It took 10 long holes into his final round, but Jimmy Walker finally got the PGA Championship crowds at Baltusrol roaring when he holed out from the sand for his first birdie of the day.
Jimmy Walker, Jason Day finally infuse tension into lackluster PGA Championship
Viewers of the final round of the PGA Championship were ready for caffeine IVs before Jimmy Walker and Jason Day infused some excitement into the lifeless proceedings.


Jimmy Walker gets his first birdie of the round. And boy is it a good one.... https://t.co/6rFQne1bzl
— PGA Championship (@PGAChampionship) July 31, 2016
When defending champion Jason Day put a hard charge on the eventual wire-to-wire winner down the stretch by answering Walker’s dramatic sand shot with a long birdie putt on 11 to creep to within a stroke of the lead, the game was on at last.
Jason Day answers Walker's birdie. https://t.co/xZqgcQu5b9
— PGA Championship (@PGAChampionship) July 31, 2016
With that one-two punch, the suits at the PGA of America, no doubt, heaved a collective sigh of relief. Because until then, the final round of the last major of the season had proved for much of the day to be little more than the cure for insomnia.
The PGA Championship may not have provided the thrills and chills of the Phil Mickelson-Henrik Stenson epic duel just two weeks earlier at the British Open, but that it held viewers in thrall for most of the leaders’ back nine was something of a coup.
Because the PGA Championship never really had a chance to be anything other than an afterthought in the scheme of major tournaments. The last one on the calendar has never had the cachet of the Masters, U.S. Open or British Open. There’s not a golfer playing who would honestly claim he’d rather earn an Olympic golf medal than a major trophy -- even the Wanamaker Trophy.
“Gold would be cool,” a PGA Tour pro told Sports Illustrated anonymously earlier this year, “but a major is a major.”
Indeed, 71 percent of those SI polled in its annual survey picked the Wanamaker over gold, to just 29 percent opting for Rio honors.
So, yes, the PGA is definitely a major tournament that accounts for four of Tiger Woods’ 14 elite titles, two of Rory McIlroy’s and made Keegan Bradley a household name.
This year, though, squeezed into the men’s tournament schedule as it was between The Open and the looming Olympics, and at the mercy of Mother Nature, “Glory’s Last Shot” seemed doomed to go down as one of the least remarkable major finales in recent history. Especially with soggy conditions moving officials to implement the dreaded lift, clean and place rule -- absolutely verboten in a major under almost any situation.

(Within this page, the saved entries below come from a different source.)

(* ===== verification/Wal.v ===== *)
(** * Write-ahead log ([src/storage/wal.rs])

    Record encoding and decoding, the buffered writer, and the replay loop.
    [crc] is the checksum of the crc32fast crate over the concatenated updates
    of its hasher; the file is the byte string the operating system holds. *)

From S2P Require Import Prelude.
Local Open Scope Z_scope.

Record WalRecord := mkRecord { key : bytes; value : bytes }.

Section crc.
Context (crc : bytes -> Z).

(** ** Record encoding *)
Definition header_bytes (key_len val_len : Z) : bytes :=
  [z2b (Z.shiftr key_len 8); z2b key_len;
   z2b (Z.shiftr val_len 24); z2b (Z.shiftr val_len 16); z2b (Z.shiftr val_len 8); z2b val_len].

Definition serialize (key value : bytes) : bytes :=
  let key_len := u16 (Z.of_nat (length key)) in
  let val_len := u32 (Z.of_nat (length value)) in
  let header := header_bytes key_len val_len in
  let c := crc (header ++ key ++ value) in
  be_bytes 4 c ++ header ++ key ++ value.

Definition deserialize (data : bytes) : option WalRecord :=
  if (length data <? 10)%nat then None
  else
    let crc_stored := be_val (take 4 data) in
    let payload := drop 4 data in
    if negb (crc payload =? crc_stored) then None
    else
      let key_len := Z.to_nat (be_val (slice payload 0 2)) in
      let val_len := Z.to_nat (be_val (slice payload 2 6)) in
      if (length payload <? 6 + key_len + val_len)%nat then None
      else Some {| key := slice payload 6 (6 + key_len);
                   value := slice payload (6 + key_len) (6 + key_len + val_len) |}.

(** ** Writer *)

(** The file, the [BufWriter]'s buffer and the counters. [faults] schedules the
    outcome of the writes to the file: [Some n] is a write that fails after [n]
    bytes, [None] (and the empty schedule) a write that succeeds. *)
Record WalWriter := mkWriter {
  file : bytes;
  buf : bytes;
  bytes_written : Z;
  records_written : Z;
  faults : list (option nat)
}.

Definition BUF_CAPACITY : nat := Z.to_nat (64 * 1024).

Definition open (file : bytes) : WalWriter :=
  {| file := file; buf := []; bytes_written := Z.of_nat (length file);
     records_written := 0; faults := [] |}.

(** [File::write_all] *)
Definition file_write (w : WalWriter) (data : bytes) : WalWriter * bool :=
  match faults w with
  | Some n :: fs =>
      ({| file := file w ++ take n data; buf := buf w; bytes_written := bytes_written w;
          records_written := records_written w; faults := fs |}, false)
  | fs =>
      ({| file := file w ++ data; buf := buf w; bytes_written := bytes_written w;
          records_written := records_written w; faults := tail fs |}, true)
  end.

Definition set_buf (w : WalWriter) (b : bytes) : WalWriter :=
  {| file := file w; buf := b; bytes_written := bytes_written w;
     records_written := records_written w; faults := faults w |}.

(** [BufWriter::flush_buf]: write the buffer out; what a failing write did not
    write stays in the buffer. *)
Definition flush_buf (w : WalWriter) : WalWriter * bool :=
  match buf w with
  | [] => (w, true)
  | b => let '(w', ok) := file_write w b in
         if ok then (set_buf w' [], true)
         else (set_buf w' (drop (length (file w') - length (file w)) b), false)
  end.

(** [BufWriter::write_all] *)
Definition buf_write_all (w : WalWriter) (data : bytes) : WalWriter * bool :=
  let spare := (BUF_CAPACITY - length (buf w))%nat in
  if (length data <? spare)%nat then (set_buf w (buf w ++ data), true)
  else
    let '(w1, ok) := if (spare <? length data)%nat then flush_buf w else (w, true) in
    if negb ok then (w1, false)
    else if (BUF_CAPACITY <=? length data)%nat then file_write w1 data
    else (set_buf w1 (buf w1 ++ data), true).

Definition append (w : WalWriter) (key value : bytes) : WalWriter * bool :=
  let data := serialize key value in
  let '(w1, ok) := buf_write_all w data in
  if ok then
    ({| file := file w1; buf := buf w1;
        bytes_written := u64 (bytes_written w1 + Z.of_nat (length data));
        records_written := u64 (records_written w1 + 1); faults := faults w1 |}, true)
  else (w1, false).

Definition flush (w : WalWriter) : WalWriter * bool := flush_buf w.

(** [sync]: flush, then [fsync], which changes nothing the program can read. *)
Definition sync (w : WalWriter) : WalWriter * bool := flush_buf w.

(** ** Replay *)

(** One turn of the replay loop over the unread bytes. *)
Inductive replay_step :=
  | Done                                  (* end of file before a checksum *)
  | Corrupt                               (* counted and stop *)
  | Rec (r : WalRecord) (rest : bytes).

Definition read_record (data : bytes) : replay_step :=
  if (length data <? 4)%nat then Done
  else
    let crc_stored := be_val (take 4 data) in
    let data1 := drop 4 data in
    if (length data1 <? 6)%nat then Corrupt
    else
      let header := take 6 data1 in
      let data2 := drop 6 data1 in
      let key_len := be_val (slice header 0 2) in
      let val_len := be_val (slice header 2 6) in
      if (1000000 <? key_len) || (100000000 <? val_len) then Corrupt
      else
        let n := Z.to_nat (key_len + val_len) in
        if (length data2 <? n)%nat then Corrupt
        else
          let payload := take n data2 in
          if negb (crc (header ++ payload) =? crc_stored) then Corrupt
          else Rec {| key := take (Z.to_nat key_len) payload;
                      value := drop (Z.to_nat key_len) payload |} (drop n data2).

(** The loop; each record consumes at least ten bytes, so the length of the file
    is enough fuel. *)
Fixpoint replay_loop (fuel : nat) (data : bytes) : list WalRecord * nat :=
  match fuel with
  | O => ([], 0%nat)
  | S fuel' =>
      match read_record data with
      | Done => ([], 0%nat)
      | Corrupt => ([], 1%nat)
      | Rec r rest => let '(rs, c) := replay_loop fuel' rest in (r :: rs, c)
      end
  end.

Definition replay (data : bytes) : list WalRecord * nat := replay_loop (S (length data)) data.

(** ** Lemmas *)
Context (crc_u32 : forall l, 0 <= crc l < 2 ^ 32).

(** The records that replay accepts: the key length fits sixteen bits and the value
    is at most a hundred million bytes. *)
Definition rec_ok (r : WalRecord) : Prop :=
  Z.of_nat (length (key r)) < 2 ^ 16 /\ Z.of_nat (length (value r)) <= 100000000.

Definition ser (r : WalRecord) : bytes := serialize (key r) (value r).

(** The file contents that a sequence of appends produces. *)
Fixpoint log_bytes (rs : list WalRecord) : bytes :=
  match rs with [] => [] | r :: rs' => ser r ++ log_bytes rs' end.

Lemma log_bytes_app rs1 rs2 : log_bytes (rs1 ++ rs2) = log_bytes rs1 ++ log_bytes rs2.
Proof. induction rs1 as [|r rs1 IH]; cbn [log_bytes app]; [done|]. by rewrite IH, app_assoc. Qed.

For nine interminable holes, it seemed as if Walker would sleepwalk his way to his first major title without breaking a sweat -- or par -- and with no one giving serious chase.
Then Walker buried that bunker shot and Day answered. Though the two were a hole apart -- thanks to the weather delay that forced two 36-hole matches on Sunday for some, including Day, and denied the two leaders the chance to go head to head -- a major had suddenly, thankfully, broken out in the swamps of Jersey.
Even Stenson briefly got in on the act until Walker made another birdie on 13 as The Open winner was on his way to a double-bogey on 15. Though Stenson was done, Walker and Day were still rolling, and what had threatened to be a snooze-fest actually went down to the 72nd hole.
The leaders traded a few pars before Day hit an incredible iron shot to within 12 feet of the hole on the par-5 18th and then drained the eagle putt that would have tied the game at 13-under …
Golf.
— PGA.COM (@PGAcom) July 31, 2016
Wow. https://t.co/dCCnkVLUgW
… until Walker coolly gave himself a one-shot advantage with this birdie putt on 17.
Clutch.
— PGA.COM (@PGAcom) July 31, 2016
Jimmy Walker birdies 17 to get to -14! https://t.co/Rq71OrxIjI
The rest, as they say, is history. We have come to expect nothing less from a major championship.